> **PROBLEM DETAILS**
Nothing but the lines from the start of the records through the line that contains "(forall a b, P a" is to be copied, and each is to be copied exactly.

━━━

Lemma asyncWrite_other w mt d s w' c :
  n_heap s !! w' = Some c -> w' <> w ->
  exists c', n_heap (asyncWrite w mt d s).1 !! w' = Some c' /\ wsGrows backpressureTask c c'.
Proof.
  intros Hc Hne.
  assert (option_Forall2 (wsGrows backpressureTask) (n_heap s !! w')
    (n_heap (asyncWrite w mt d s).1 !! w')) as H.
  { destruct (asyncWrite_with_cases updateBackpressureState w mt d s)
      as [[E _]|[(c0 & s1 & H0 & Hcl & Hch & Hq & _)
        |(c0 & a & b & e & s1 & H0 & Hcl & Hch & Hq & _)]].
    - rewrite asyncWrite_eq, E. done.
    - by apply (asyncWrite_room w mt d s c0 H0 Hcl Hch Hq).
    - destruct (asyncWrite_fullq w mt d s c0 H0 Hcl Hch Hq) as (_ & _ & Hg).
      destruct (ng_heap _ _ _ Hg w') as [x y [_ Hxy]%wsGrows_False|]; by constructor. }
  rewrite Hc in H. inversion H as [? c' Hg E1 E2|]; subst. by exists c'.
Qed.

Lemma writeAll_notices (P : ServerWSConn -> Prop) mt d ws : forall s,
  (forall a b, P a -> wsGrows (fun _ => True) a b -> P b) ->
  (forall a b, P b -> wsGrows (fun _ => True) a b -> P a) ->
  (forall w c, w ∈ ws -> n_heap s !! w = Some c -> P c) ->
  onlyNotices P s (foldl (fun s w => (asyncWrite w mt d s).1) s ws).
Proof.
  induction ws as [|w ws IH]; intros s HP HP' Hws; simpl.
  { intros w c Hc _. exists c. by split. }
  intros w' c Hc Hn.
  assert (w' <> w) as Hne by (intros ->; apply Hn, (Hws w c); set_solver).
  destruct (asyncWrite_other w mt d s w' c Hc Hne) as (c1 & Hc1 & Hg1).
  assert (forall a b Q, wsGrows Q a b -> wsGrows (fun _ => True) a b) as Hweak.
  { intros a b Q (?&?&?&?&?&?&(k&?&_)&?). split_and!; try done. exists k. split; [done|].
    by apply Forall_true. }
  destruct (IH (asyncWrite w mt d s).1 HP HP') with (w := w') (c := c1) as (c2 & Hc2 & Hg2).
  - intros w2 c2 Hw2 Hc2.
    pose proof (netGrows_effects _ _ _ (asyncWrite_effects (fun _ => True) w mt d s
      (fun _ _ => I) I)) as Hg. pose proof (ng_heap _ _ _ Hg w2) as H2. rewrite Hc2 in H2.
    inversion H2 as [a b Hab E1 E2|]; subst. eapply HP; [|done]. eapply Hws; [|done]. set_solver.
  - exact Hc1.
  - intros H. apply Hn. eapply HP'; [exact H|]. by eapply Hweak.
  - exists c2. split; [done|]. by etrans.
Qed.

Lemma ownedBy_spec s cl w c :
  n_heap s !! w = Some c -> ownedBy s cl w = true -> ws_clientID c = cl.
Proof. unfold ownedBy. intros ->. by rewrite bool_decide_eq_true. Qed.

Lemma activeConns_owned s cl w c :
  cl <> [] -> w ∈ activeConns cl s -> n_heap s !! w = Some c -> ws_clientID c = cl.
Proof.
  intros Hne. unfold activeConns. rewrite list_elem_of_omap. intros ([w'|] & _ & H); [|done].
  destruct (negb (isActive s w')); [done|]. rewrite bool_decide_false in H by done. simpl in H.
  destruct (ownedBy s cl w') eqn:E; [|done]. injection H as ->. intros Hc.
  by eapply ownedBy_spec.
Qed.

Lemma broadcast_confined cl mt d s :
  cl <> [] ->
  onlyNotices (fun c => ws_clientID c = cl) s (broadcastWriteToClient cl mt d s).1.
Proof.
  intros Hne. unfold broadcastWriteToClient, broadcastWriteToClient_with.
  destruct (activeConns cl s) as [|w0 ws] eqn:E.
  { intros w c Hc _. exists c. by split. }
  apply writeAll_notices.
  - intros a b <- (_ & H & _). exact H.
  - intros a b <- (_ & H & _). congruence.
  - intros w c Hw Hc. rewrite <- E in Hw. by eapply activeConns_owned.
Qed.

Lemma send_confined cfg cl ch mt d s :
  regInv cfg s -> onlyNotices (fun c => ws_clientID c = cl) s (sendToChannel cl ch mt d s).1.
Proof.
  intros Hinv. unfold sendToChannel. destruct (lookupChannel s cl ch) as [w|] eqn:E;
    [|intros w c Hc _; by exists c]. destruct (negb _); [intros w' c Hc _; by exists c|].
  intros w' c Hc Hn. apply asyncWrite_other; [done|]. intros ->.
  destruct (ri_reg _ _ Hinv _ _ _ E) as (c' & ? & ? & _). congruence.
Qed.

(** C4: Client isolation of downlink data: in a reachable pool, what the
    server sends for a connection with a known owner reaches only channels of
    that client; every other channel gains at most back-pressure notices. *)
Theorem sendDownlink_confined cfg connID msgType meta payload p i st :
  regInv cfg (p_net p) -> getConn connID p = Some (i, st) -> st_clientID st <> [] ->
  forall w c, n_heap (p_net p) !! w = Some c -> ws_clientID c <> st_clientID st ->
    exists c', n_heap (p_net (sendDownlink connID msgType meta payload p).1) !! w = Some c' /\
      wsGrows backpressureTask c c'.
Proof.
  intros Hinv Hg Hne w c Hc Hcl. unfold sendDownlink. rewrite Hg.
  destruct (0 <? st_downlinkChID st); unfold poolSend, poolBroadcast.
  - pose proof (send_confined cfg (st_clientID st) (st_downlinkChID st) BinaryMessage
      (EncodeMessage msgType connID meta payload) _ Hinv w c Hc Hcl) as H.
    by destruct (sendToChannel _ _ _ _ _).
  - pose proof (broadcast_confined (st_clientID st) BinaryMessage
      (EncodeMessage msgType connID meta payload) _ Hne w c Hc Hcl) as H.
    by destruct (broadcastWriteToClient _ _ _ _).
Qed.

(** A second client, ["b"], on its own channel 1. *)
Definition two : serverPool := register (lit "b") 1 (lit "addrB") run4.

Lemma sendDownlink_confined_witness :
  exists c', n_heap (p_net (sendDownlink (lit "id") MsgTCPData [] (lit "secret") two).1)
    !! 2%positive = Some c' /\ ws_queue c' = [].
Proof.
  destruct (sendDownlink_confined Server.DefaultServerConfig (lit "id") MsgTCPData [] (lit "secret")
    two 1%positive (runState true (Some 1%positive))) with (w := 2%positive)
    (c := newServerWSConn (lit "b") 1 (lit "addrB")) as (c' & H & _).
  - apply (reachable_regInv Server.DefaultServerConfig 0).
    eapply rtc_r; [exact (pl_net _ _ (poolSteps_le _ _ run4_steps))|].
    apply (st_register Server.DefaultServerConfig (p_net run4) (lit "b") 1 (lit "addrB")).
  - vm_compute; reflexivity.
  - discriminate.
  - vm_compute; reflexivity.
  - discriminate.
  - exists c'. split; [exact H|]. vm_compute in H. injection H as <-. reflexivity.
Defined.

(** ** Reverse connections belong to one client *)

(** A message that carries the identifier of another client's reverse
    connection is counted and dropped, whatever its type. *)
Theorem reverse_isolated clientID chID rawLen msgType connID meta payload o p i rc :
  getReverseConn connID p = Some (i, rc) -> rc_ownerClientID rc <> clientID ->
  handleMessage clientID chID rawLen msgType connID meta payload o p
  = p <| p_net ::= addReceivedBytes rawLen |>.
Proof.
  intros Hg Hne. unfold handleMessage.
  assert (getReverseConn connID (p <| p_net ::= addReceivedBytes rawLen |>) = Some (i, rc)) as ->
    by exact Hg.
  by rewrite bool_decide_false.
Qed.
(* ===== verification/ClientNet.v ===== *)
(** The client's channel layer ([pool.go]): write queues, the global queue
    counter, the write workers, back-pressure, sessions and shutdown.

    A Go channel [chan writeJob] is an object of [cn_queues]: its buffer and
    whether it is closed; [cn_writeQueues] and the workers hold pointers to it,
    since every session of a channel has a queue of its own. A WebSocket is what was
    written to it.

    A write may block. What the other goroutines do meanwhile is a list of
    [netEvent]; the lists, one per blocking call, are the field [cn_schedule], so
    that the schedule is part of the state. When a list ends, nothing happens any
    more while the goroutine waits: its timer fires, or, without one, it waits
    forever. *)

From S2P Require Import Prelude Outcome Protocol Config Channels.
Import Config.Client.

Abbreviation qid := positive.
Abbreviation sockid := positive.
Abbreviation wkid := positive.

(** ** State *)
Record writeJob := mkWriteJob { wj_msgType : Z; wj_data : bytes; wj_size : Z }.

Record jobQueue := mkJobQueue { jq_jobs : list writeJob; jq_closed : bool }.
#[export] Instance jobQueue_eta : Eta jobQueue := fun q => mkJobQueue (jq_jobs q) (jq_closed q).

Record clientSock := mkClientSock { cs_wire : list (Z * bytes); cs_closed : bool }.
#[export] Instance clientSock_eta : Eta clientSock := fun c =>
  mkClientSock (cs_wire c) (cs_closed c).

(** The local variables of a running [writeWorker]. *)
Record writeWorker := mkWriteWorker {
  wk_conn : sockid; wk_queue : qid; wk_pending : option writeJob }.
#[export] Instance writeWorker_eta : Eta writeWorker := fun w =>
  mkWriteWorker (wk_conn w) (wk_queue w) (wk_pending w).

(** What wakes a worker up. *)
Inductive wakeup := WakeJob | WakeTick | WakeDone.

Inductive netEvent :=
| NeWorker (k : wkid) (ev : wakeup) (werr : bool)   (* one turn; [werr]: a write fails *)
| NeBackpressure (state : Z)                        (* the server's notice *)
| NeTime (d : Z)                                    (* time passes *)
| NeOpen (idx : nat)                                (* a session begins *)
| NeClose (idx : nat)                               (* a session ends *)
| NeReconnect                                       (* [reconnectLoop] *)
| NeCancel                                          (* [cancel]; a [select] takes [ctx.Done()] *)
| NeShutdown.                                       (* all of [shutdown] at once *)

Record ClientNet := mkClientNet {
  cn_queues : gmap qid jobQueue;
  cn_writeQueues : list (option qid);
  cn_socks : gmap sockid clientSock;
  cn_wsConns : list (option sockid);
  cn_workers : gmap wkid writeWorker;
  cn_globalQueueBytes : Z;
  cn_globalQueueLimit : Z;
  cn_bytesSent : Z;
  cn_bytesReceived : Z;
  cn_backpressureState : Z;
  cn_resumeCh : bool;                (* capacity 1 *)
  cn_chReadyCh : list Z;
  cn_chInvalidCh : list Z;
  cn_readyChannels : Z;
  cn_reconnectCh : bool;             (* capacity 1 *)
  cn_done : bool;                    (* the context is cancelled *)
  cn_now : Z;
  cn_schedule : list (list netEvent) }.

#[export] Instance ClientNet_eta : Eta ClientNet := fun s =>
  mkClientNet (cn_queues s) (cn_writeQueues s) (cn_socks s) (cn_wsConns s) (cn_workers s)
    (cn_globalQueueBytes s) (cn_globalQueueLimit s) (cn_bytesSent s) (cn_bytesReceived s)
    (cn_backpressureState s) (cn_resumeCh s) (cn_chReadyCh s) (cn_chInvalidCh s)
    (cn_readyChannels s) (cn_reconnectCh s) (cn_done s) (cn_now s) (cn_schedule s).

Definition writeQueueSize : Z := 16384.
Definition notifyChCap : Z := 64.

(** The queues that [newClientPool] makes. *)
Definition initialQueues (n : nat) : gmap qid jobQueue :=
  list_to_map (map (fun i => (Pos.of_succ_nat i, mkJobQueue [] false)) (seq 0 n)).

(** The network part of [newClientPool]. *)
Definition newClientNet (cfg : Config) (schedule : list (list netEvent)) : ClientNet :=
  let n := Z.to_nat (Connections cfg) in
  mkClientNet (initialQueues n) (map (fun i => Some (Pos.of_succ_nat i)) (seq 0 n))
    ∅ (replicate n None) ∅ 0 (queueLimit cfg) 0 0 BackpressureNormal false [] [] 0 false
    false 0 schedule.

Definition updQueue (q : qid) (f : jobQueue -> jobQueue) (s : ClientNet) : ClientNet :=
  s <| cn_queues ::= alter f q |>.
Definition updSock (c : sockid) (f : clientSock -> clientSock) (s : ClientNet) : ClientNet :=
  s <| cn_socks ::= alter f c |>.

Definition caddSentBytes (n : Z) (s : ClientNet) : ClientNet :=
  if 0 <? n then s <| cn_bytesSent ::= fun b => uint64 (b + n) |> else s.
Definition caddReceivedBytes (n : Z) (s : ClientNet) : ClientNet :=
  if 0 <? n then s <| cn_bytesReceived ::= fun b => uint64 (b + n) |> else s.

(** ** The global counter *)
Definition reserveQueueBytes (size : Z) (s : ClientNet) : ClientNet * bool :=
  if size <=? 0 then (s, true) else
  if cn_globalQueueLimit s <? cn_globalQueueBytes s + size then (s, false)
  else (s <| cn_globalQueueBytes ::= Z.add size |>, true).

Definition releaseQueueBytes (size : Z) (s : ClientNet) : ClientNet :=
  if size <=? 0 then s else
  let next := cn_globalQueueBytes s - size in
  s <| cn_globalQueueBytes := if next <? 0 then 0 else next |>.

━━━

> **COMPLETED TASK**
Lemma asyncWrite_other w mt d s w' c :
  n_heap s !! w' = Some c -> w' <> w ->
  exists c', n_heap (asyncWrite w mt d s).1 !! w' = Some c' /\ wsGrows backpressureTask c c'.
Proof.
  intros Hc Hne.
  assert (option_Forall2 (wsGrows backpressureTask) (n_heap s !! w')
    (n_heap (asyncWrite w mt d s).1 !! w')) as H.
  { destruct (asyncWrite_with_cases updateBackpressureState w mt d s)
      as [[E _]|[(c0 & s1 & H0 & Hcl & Hch & Hq & _)
        |(c0 & a & b & e & s1 & H0 & Hcl & Hch & Hq & _)]].
    - rewrite asyncWrite_eq, E. done.
    - by apply (asyncWrite_room w mt d s c0 H0 Hcl Hch Hq).
    - destruct (asyncWrite_fullq w mt d s c0 H0 Hcl Hch Hq) as (_ & _ & Hg).
      destruct (ng_heap _ _ _ Hg w') as [x y [_ Hxy]%wsGrows_False|]; by constructor. }
  rewrite Hc in H. inversion H as [? c' Hg E1 E2|]; subst. by exists c'.
Qed.

Lemma writeAll_notices (P : ServerWSConn -> Prop) mt d ws : forall s,
  (forall a b, P a -> wsGrows (fun _ => True) a b -> P b) ->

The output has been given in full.